** Task item **
Of the material below, the lines to be retyped are those from the line containing "(** ** What [parseCSV] stores *)" through the line containing "- apply clean_values.", inclusive; reproduce them exactly.

** Record set **
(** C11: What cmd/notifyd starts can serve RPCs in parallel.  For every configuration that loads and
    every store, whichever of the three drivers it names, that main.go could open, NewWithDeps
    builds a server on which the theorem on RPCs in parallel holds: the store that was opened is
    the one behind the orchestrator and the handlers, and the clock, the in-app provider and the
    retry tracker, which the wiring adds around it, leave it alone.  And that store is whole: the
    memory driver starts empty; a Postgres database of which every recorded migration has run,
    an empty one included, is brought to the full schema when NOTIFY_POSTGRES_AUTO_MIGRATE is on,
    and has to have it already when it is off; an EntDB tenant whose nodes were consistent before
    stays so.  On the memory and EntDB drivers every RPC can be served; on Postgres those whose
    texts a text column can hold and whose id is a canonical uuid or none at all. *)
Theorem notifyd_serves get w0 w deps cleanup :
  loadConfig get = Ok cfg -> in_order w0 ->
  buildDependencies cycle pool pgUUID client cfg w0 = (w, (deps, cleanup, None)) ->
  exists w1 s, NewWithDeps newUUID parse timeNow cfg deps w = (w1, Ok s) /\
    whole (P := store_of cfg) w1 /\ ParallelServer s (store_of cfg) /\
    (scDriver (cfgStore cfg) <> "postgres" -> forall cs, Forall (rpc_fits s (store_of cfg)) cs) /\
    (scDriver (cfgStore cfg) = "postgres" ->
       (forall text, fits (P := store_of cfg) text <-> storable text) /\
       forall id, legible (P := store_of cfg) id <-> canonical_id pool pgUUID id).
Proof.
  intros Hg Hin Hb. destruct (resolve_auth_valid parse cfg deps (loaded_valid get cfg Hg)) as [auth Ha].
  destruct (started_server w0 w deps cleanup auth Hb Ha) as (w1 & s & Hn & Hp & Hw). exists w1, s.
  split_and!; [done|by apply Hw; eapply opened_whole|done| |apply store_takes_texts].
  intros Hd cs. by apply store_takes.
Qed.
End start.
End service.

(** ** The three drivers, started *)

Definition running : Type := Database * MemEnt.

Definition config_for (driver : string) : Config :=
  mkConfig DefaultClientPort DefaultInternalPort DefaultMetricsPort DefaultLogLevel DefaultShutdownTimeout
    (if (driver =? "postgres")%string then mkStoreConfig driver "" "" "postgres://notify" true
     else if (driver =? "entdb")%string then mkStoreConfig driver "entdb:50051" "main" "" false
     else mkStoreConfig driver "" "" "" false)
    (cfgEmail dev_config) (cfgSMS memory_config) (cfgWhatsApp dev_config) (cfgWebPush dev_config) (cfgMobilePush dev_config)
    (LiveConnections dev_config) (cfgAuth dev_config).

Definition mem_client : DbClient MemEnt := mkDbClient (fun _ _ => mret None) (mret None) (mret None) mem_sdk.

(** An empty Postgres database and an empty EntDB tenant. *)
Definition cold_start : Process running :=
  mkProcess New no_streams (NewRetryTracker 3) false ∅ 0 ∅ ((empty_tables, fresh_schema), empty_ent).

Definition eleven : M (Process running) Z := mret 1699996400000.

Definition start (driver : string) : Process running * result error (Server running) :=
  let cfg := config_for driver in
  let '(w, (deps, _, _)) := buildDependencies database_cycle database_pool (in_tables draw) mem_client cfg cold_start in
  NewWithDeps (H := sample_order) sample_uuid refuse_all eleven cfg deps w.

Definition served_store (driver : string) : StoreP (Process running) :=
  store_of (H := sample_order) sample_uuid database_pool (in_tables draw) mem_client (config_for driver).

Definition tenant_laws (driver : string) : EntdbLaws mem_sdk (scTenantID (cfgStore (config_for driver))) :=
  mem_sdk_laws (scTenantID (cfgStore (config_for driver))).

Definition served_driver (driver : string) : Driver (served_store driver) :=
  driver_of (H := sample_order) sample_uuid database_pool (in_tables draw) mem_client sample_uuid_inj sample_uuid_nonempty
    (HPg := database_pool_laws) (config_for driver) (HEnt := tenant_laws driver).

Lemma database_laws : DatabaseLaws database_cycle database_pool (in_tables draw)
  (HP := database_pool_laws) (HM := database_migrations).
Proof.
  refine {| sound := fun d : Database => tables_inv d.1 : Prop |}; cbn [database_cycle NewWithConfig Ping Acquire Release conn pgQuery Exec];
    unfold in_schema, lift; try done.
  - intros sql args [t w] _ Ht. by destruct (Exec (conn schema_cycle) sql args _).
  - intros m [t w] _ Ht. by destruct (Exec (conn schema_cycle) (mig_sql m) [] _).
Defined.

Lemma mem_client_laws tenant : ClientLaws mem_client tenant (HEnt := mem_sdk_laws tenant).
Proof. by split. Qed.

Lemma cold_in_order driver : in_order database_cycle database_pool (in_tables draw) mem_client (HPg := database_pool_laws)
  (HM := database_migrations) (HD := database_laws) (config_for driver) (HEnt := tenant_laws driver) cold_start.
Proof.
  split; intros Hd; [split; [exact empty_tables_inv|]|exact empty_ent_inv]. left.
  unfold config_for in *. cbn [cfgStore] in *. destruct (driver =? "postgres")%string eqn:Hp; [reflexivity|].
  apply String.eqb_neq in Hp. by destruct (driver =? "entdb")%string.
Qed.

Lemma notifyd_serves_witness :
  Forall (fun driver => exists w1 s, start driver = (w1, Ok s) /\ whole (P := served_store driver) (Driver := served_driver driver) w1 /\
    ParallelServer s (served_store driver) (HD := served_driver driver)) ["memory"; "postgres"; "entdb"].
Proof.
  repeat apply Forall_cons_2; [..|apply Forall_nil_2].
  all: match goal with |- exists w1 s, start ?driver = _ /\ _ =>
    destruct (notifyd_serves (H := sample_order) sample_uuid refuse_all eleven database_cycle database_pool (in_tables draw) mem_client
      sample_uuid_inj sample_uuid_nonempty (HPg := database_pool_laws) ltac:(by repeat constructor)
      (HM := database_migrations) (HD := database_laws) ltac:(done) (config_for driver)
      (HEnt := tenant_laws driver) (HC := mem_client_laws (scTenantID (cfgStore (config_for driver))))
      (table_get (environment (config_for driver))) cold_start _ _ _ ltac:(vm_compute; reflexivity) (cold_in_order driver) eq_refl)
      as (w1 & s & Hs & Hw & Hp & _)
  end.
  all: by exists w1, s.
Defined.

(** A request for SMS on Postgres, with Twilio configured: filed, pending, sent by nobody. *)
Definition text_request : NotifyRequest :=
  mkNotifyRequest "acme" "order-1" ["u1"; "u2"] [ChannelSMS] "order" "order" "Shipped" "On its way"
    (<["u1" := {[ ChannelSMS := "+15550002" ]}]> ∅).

==

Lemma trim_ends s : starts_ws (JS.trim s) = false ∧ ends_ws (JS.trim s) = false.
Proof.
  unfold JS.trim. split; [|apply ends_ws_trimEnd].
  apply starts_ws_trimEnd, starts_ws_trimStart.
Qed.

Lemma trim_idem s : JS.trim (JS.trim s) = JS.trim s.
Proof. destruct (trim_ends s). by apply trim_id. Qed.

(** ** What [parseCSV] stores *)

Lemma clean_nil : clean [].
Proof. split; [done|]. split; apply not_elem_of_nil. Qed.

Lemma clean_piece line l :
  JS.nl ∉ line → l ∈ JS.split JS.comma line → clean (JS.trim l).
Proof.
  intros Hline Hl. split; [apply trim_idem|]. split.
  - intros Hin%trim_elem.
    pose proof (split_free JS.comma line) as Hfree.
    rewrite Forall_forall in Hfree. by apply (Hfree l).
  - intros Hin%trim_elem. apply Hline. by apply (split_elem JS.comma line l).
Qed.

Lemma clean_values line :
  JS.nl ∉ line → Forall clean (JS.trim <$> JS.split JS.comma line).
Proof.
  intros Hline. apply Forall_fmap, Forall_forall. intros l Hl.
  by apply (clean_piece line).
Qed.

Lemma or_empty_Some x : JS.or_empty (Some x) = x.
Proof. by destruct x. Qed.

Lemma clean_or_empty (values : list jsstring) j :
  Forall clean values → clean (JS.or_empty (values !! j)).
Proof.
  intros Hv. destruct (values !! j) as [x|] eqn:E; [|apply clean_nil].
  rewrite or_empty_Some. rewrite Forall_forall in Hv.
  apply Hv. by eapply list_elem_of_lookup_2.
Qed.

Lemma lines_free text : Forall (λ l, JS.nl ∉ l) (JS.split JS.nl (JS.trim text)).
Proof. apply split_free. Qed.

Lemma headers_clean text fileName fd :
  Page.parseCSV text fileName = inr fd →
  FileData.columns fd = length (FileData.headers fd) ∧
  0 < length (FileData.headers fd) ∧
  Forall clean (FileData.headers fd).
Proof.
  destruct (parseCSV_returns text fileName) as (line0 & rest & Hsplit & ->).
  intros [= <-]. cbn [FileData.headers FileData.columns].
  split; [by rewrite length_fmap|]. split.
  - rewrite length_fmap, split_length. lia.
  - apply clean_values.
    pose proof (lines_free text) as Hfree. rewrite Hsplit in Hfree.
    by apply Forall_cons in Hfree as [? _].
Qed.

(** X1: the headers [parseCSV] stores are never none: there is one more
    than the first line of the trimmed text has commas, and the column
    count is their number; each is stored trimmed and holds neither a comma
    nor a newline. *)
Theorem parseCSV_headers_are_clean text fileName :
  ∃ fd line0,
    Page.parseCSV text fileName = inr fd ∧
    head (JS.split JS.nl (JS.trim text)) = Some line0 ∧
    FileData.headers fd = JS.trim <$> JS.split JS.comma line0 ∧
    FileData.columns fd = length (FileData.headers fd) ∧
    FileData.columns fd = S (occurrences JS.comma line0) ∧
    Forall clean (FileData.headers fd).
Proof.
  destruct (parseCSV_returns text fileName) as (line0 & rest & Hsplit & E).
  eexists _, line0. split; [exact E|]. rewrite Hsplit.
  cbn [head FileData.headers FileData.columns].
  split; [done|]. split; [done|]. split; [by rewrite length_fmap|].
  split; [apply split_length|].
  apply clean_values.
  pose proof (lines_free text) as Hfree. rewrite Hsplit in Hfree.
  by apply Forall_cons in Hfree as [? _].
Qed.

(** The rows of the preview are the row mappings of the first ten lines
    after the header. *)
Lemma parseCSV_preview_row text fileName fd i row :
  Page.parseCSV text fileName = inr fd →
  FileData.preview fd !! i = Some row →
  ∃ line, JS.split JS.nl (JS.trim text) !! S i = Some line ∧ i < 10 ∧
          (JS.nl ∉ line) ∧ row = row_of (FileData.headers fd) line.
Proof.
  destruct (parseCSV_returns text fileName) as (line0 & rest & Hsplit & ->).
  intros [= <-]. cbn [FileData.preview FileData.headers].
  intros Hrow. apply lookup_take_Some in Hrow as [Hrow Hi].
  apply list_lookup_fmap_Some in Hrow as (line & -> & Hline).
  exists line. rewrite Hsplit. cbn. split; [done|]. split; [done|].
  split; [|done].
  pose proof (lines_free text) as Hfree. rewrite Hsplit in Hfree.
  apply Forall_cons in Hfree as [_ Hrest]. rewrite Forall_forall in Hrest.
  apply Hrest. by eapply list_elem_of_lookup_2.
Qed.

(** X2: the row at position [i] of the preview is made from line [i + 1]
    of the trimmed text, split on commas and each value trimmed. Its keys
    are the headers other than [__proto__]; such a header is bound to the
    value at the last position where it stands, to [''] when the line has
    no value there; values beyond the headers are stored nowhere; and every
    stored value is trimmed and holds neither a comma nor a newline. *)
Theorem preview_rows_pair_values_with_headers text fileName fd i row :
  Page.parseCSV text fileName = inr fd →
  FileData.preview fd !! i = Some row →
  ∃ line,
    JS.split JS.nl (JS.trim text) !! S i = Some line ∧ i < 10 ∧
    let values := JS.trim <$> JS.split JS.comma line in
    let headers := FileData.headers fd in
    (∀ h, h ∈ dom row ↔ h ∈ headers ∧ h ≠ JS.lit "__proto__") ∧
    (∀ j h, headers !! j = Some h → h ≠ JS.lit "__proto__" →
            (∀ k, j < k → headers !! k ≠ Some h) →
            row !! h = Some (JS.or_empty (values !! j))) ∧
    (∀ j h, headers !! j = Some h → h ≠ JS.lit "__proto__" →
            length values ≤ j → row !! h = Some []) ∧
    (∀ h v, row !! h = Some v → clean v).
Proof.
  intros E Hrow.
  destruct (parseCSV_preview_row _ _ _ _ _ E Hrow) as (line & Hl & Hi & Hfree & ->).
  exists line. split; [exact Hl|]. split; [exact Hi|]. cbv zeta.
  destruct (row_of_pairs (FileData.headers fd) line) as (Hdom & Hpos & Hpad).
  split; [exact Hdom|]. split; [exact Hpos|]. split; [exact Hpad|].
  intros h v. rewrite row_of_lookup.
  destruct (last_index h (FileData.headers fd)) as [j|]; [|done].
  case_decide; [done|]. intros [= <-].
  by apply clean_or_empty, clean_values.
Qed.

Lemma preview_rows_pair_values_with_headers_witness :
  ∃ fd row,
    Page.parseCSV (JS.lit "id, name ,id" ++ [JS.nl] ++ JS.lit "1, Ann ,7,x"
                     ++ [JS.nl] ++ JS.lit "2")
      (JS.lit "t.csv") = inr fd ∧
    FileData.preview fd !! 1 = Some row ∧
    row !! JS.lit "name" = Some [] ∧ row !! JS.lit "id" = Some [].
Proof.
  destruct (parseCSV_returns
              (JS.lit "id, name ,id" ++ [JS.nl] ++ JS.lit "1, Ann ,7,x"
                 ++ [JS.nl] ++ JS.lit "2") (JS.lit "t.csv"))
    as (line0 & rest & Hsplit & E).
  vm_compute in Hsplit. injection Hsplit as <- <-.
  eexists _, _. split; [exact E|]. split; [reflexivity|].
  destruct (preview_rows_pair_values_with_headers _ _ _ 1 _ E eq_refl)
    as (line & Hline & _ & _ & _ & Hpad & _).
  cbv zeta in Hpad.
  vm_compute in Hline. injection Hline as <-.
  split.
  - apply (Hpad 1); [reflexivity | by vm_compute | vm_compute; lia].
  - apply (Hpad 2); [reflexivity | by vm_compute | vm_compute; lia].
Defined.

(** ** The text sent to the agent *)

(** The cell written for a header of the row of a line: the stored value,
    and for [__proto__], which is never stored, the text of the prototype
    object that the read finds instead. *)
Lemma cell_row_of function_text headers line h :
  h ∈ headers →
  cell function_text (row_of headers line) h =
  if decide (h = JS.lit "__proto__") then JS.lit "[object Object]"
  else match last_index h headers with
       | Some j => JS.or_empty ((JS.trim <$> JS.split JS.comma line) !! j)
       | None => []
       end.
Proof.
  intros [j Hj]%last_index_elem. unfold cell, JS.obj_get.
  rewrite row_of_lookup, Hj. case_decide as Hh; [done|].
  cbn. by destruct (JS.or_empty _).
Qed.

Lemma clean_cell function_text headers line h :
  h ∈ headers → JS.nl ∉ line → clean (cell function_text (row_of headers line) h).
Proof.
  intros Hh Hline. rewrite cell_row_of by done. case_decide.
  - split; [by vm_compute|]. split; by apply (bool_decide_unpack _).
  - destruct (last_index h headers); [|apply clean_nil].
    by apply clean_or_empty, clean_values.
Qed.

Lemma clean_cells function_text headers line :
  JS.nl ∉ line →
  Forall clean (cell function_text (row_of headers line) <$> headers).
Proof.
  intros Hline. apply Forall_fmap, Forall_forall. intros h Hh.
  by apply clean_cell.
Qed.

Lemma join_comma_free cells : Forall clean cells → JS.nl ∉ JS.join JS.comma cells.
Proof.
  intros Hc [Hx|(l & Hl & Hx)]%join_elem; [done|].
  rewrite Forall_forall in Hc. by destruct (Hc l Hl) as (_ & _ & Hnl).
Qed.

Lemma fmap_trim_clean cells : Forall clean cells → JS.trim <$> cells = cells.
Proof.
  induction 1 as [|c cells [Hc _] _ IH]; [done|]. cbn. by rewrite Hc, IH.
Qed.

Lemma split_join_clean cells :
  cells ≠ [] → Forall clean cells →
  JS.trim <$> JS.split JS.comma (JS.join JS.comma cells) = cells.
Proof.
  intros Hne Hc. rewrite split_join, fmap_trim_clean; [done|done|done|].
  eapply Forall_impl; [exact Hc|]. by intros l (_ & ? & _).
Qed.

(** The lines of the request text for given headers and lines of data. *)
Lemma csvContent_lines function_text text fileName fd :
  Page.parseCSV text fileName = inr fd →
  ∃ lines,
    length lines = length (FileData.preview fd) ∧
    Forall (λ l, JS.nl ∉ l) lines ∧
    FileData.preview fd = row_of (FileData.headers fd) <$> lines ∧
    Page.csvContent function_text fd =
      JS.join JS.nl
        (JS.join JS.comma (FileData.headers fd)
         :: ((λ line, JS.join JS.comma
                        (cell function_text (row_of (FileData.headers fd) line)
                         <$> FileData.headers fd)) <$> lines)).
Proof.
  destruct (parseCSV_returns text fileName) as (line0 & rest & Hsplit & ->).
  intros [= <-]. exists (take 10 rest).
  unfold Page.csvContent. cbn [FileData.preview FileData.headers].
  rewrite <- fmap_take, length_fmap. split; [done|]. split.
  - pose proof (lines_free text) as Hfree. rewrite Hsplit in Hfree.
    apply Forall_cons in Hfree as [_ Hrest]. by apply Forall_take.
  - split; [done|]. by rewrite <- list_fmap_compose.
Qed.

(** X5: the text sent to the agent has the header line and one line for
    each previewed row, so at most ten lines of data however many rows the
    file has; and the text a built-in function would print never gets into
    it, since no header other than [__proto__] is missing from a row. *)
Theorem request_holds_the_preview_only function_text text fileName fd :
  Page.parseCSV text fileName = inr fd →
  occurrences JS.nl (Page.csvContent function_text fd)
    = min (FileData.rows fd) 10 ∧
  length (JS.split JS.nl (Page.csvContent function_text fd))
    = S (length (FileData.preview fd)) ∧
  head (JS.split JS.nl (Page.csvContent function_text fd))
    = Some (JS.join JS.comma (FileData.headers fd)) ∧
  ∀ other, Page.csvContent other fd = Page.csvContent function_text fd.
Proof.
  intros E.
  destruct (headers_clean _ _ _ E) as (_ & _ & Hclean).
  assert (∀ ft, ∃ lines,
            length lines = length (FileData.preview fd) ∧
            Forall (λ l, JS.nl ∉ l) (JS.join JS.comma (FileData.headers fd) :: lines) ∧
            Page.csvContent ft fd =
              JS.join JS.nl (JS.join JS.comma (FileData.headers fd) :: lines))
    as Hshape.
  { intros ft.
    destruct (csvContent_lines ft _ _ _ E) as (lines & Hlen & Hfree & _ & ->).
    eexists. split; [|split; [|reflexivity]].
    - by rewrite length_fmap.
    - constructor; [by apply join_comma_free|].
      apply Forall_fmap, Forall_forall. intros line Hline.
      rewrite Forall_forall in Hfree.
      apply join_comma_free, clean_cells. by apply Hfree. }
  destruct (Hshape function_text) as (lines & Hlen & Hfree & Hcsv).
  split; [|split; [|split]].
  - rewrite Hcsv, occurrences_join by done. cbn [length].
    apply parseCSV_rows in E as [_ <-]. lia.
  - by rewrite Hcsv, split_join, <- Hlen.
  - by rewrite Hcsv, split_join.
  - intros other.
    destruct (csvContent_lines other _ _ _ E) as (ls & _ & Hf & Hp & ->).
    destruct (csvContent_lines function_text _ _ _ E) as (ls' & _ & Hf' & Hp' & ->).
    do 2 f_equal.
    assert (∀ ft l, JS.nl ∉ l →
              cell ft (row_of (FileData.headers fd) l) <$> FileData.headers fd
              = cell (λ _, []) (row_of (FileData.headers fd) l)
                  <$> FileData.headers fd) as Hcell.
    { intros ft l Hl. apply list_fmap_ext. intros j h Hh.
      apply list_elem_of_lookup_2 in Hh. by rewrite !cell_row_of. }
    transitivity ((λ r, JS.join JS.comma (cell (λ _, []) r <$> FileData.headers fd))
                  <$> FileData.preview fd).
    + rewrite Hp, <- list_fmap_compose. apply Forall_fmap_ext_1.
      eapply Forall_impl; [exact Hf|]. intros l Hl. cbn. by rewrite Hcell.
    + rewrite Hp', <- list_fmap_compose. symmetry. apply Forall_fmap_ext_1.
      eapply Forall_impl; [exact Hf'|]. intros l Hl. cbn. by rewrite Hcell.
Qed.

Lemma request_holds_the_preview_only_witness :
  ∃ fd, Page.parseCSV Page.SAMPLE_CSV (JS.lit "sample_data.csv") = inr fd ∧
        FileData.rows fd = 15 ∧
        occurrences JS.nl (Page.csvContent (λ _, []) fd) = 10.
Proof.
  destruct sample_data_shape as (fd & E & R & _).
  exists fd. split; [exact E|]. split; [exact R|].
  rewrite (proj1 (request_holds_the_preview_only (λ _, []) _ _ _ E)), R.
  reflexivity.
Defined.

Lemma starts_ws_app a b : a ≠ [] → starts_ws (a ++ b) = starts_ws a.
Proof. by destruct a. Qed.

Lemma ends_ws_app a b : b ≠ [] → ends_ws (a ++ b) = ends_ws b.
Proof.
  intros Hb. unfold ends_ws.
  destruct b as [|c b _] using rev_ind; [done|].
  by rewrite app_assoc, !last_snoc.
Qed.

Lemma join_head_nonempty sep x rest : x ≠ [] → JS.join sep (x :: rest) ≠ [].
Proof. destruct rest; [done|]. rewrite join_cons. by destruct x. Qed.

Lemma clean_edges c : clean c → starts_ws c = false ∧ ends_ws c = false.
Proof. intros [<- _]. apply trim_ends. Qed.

** Solution to the exercise **
(** ** What [parseCSV] stores *)

Lemma clean_nil : clean [].
Proof. split; [done|]. split; apply not_elem_of_nil. Qed.

Lemma clean_piece line l :
  JS.nl ∉ line → l ∈ JS.split JS.comma line → clean (JS.trim l).
Proof.
  intros Hline Hl. split; [apply trim_idem|]. split.
  - intros Hin%trim_elem.
    pose proof (split_free JS.comma line) as Hfree.
    rewrite Forall_forall in Hfree. by apply (Hfree l).
  - intros Hin%trim_elem. apply Hline. by apply (split_elem JS.comma line l).
Qed.

Lemma clean_values line :
  JS.nl ∉ line → Forall clean (JS.trim <$> JS.split JS.comma line).
Proof.
  intros Hline. apply Forall_fmap, Forall_forall. intros l Hl.
  by apply (clean_piece line).
Qed.

Lemma or_empty_Some x : JS.or_empty (Some x) = x.
Proof. by destruct x. Qed.

Lemma clean_or_empty (values : list jsstring) j :
  Forall clean values → clean (JS.or_empty (values !! j)).
Proof.
  intros Hv. destruct (values !! j) as [x|] eqn:E; [|apply clean_nil].
  rewrite or_empty_Some. rewrite Forall_forall in Hv.
  apply Hv. by eapply list_elem_of_lookup_2.
Qed.

Lemma lines_free text : Forall (λ l, JS.nl ∉ l) (JS.split JS.nl (JS.trim text)).
Proof. apply split_free. Qed.

Lemma headers_clean text fileName fd :
  Page.parseCSV text fileName = inr fd →
  FileData.columns fd = length (FileData.headers fd) ∧
  0 < length (FileData.headers fd) ∧
  Forall clean (FileData.headers fd).
Proof.
  destruct (parseCSV_returns text fileName) as (line0 & rest & Hsplit & ->).
  intros [= <-]. cbn [FileData.headers FileData.columns].
  split; [by rewrite length_fmap|]. split.
  - rewrite length_fmap, split_length. lia.
  - apply clean_values.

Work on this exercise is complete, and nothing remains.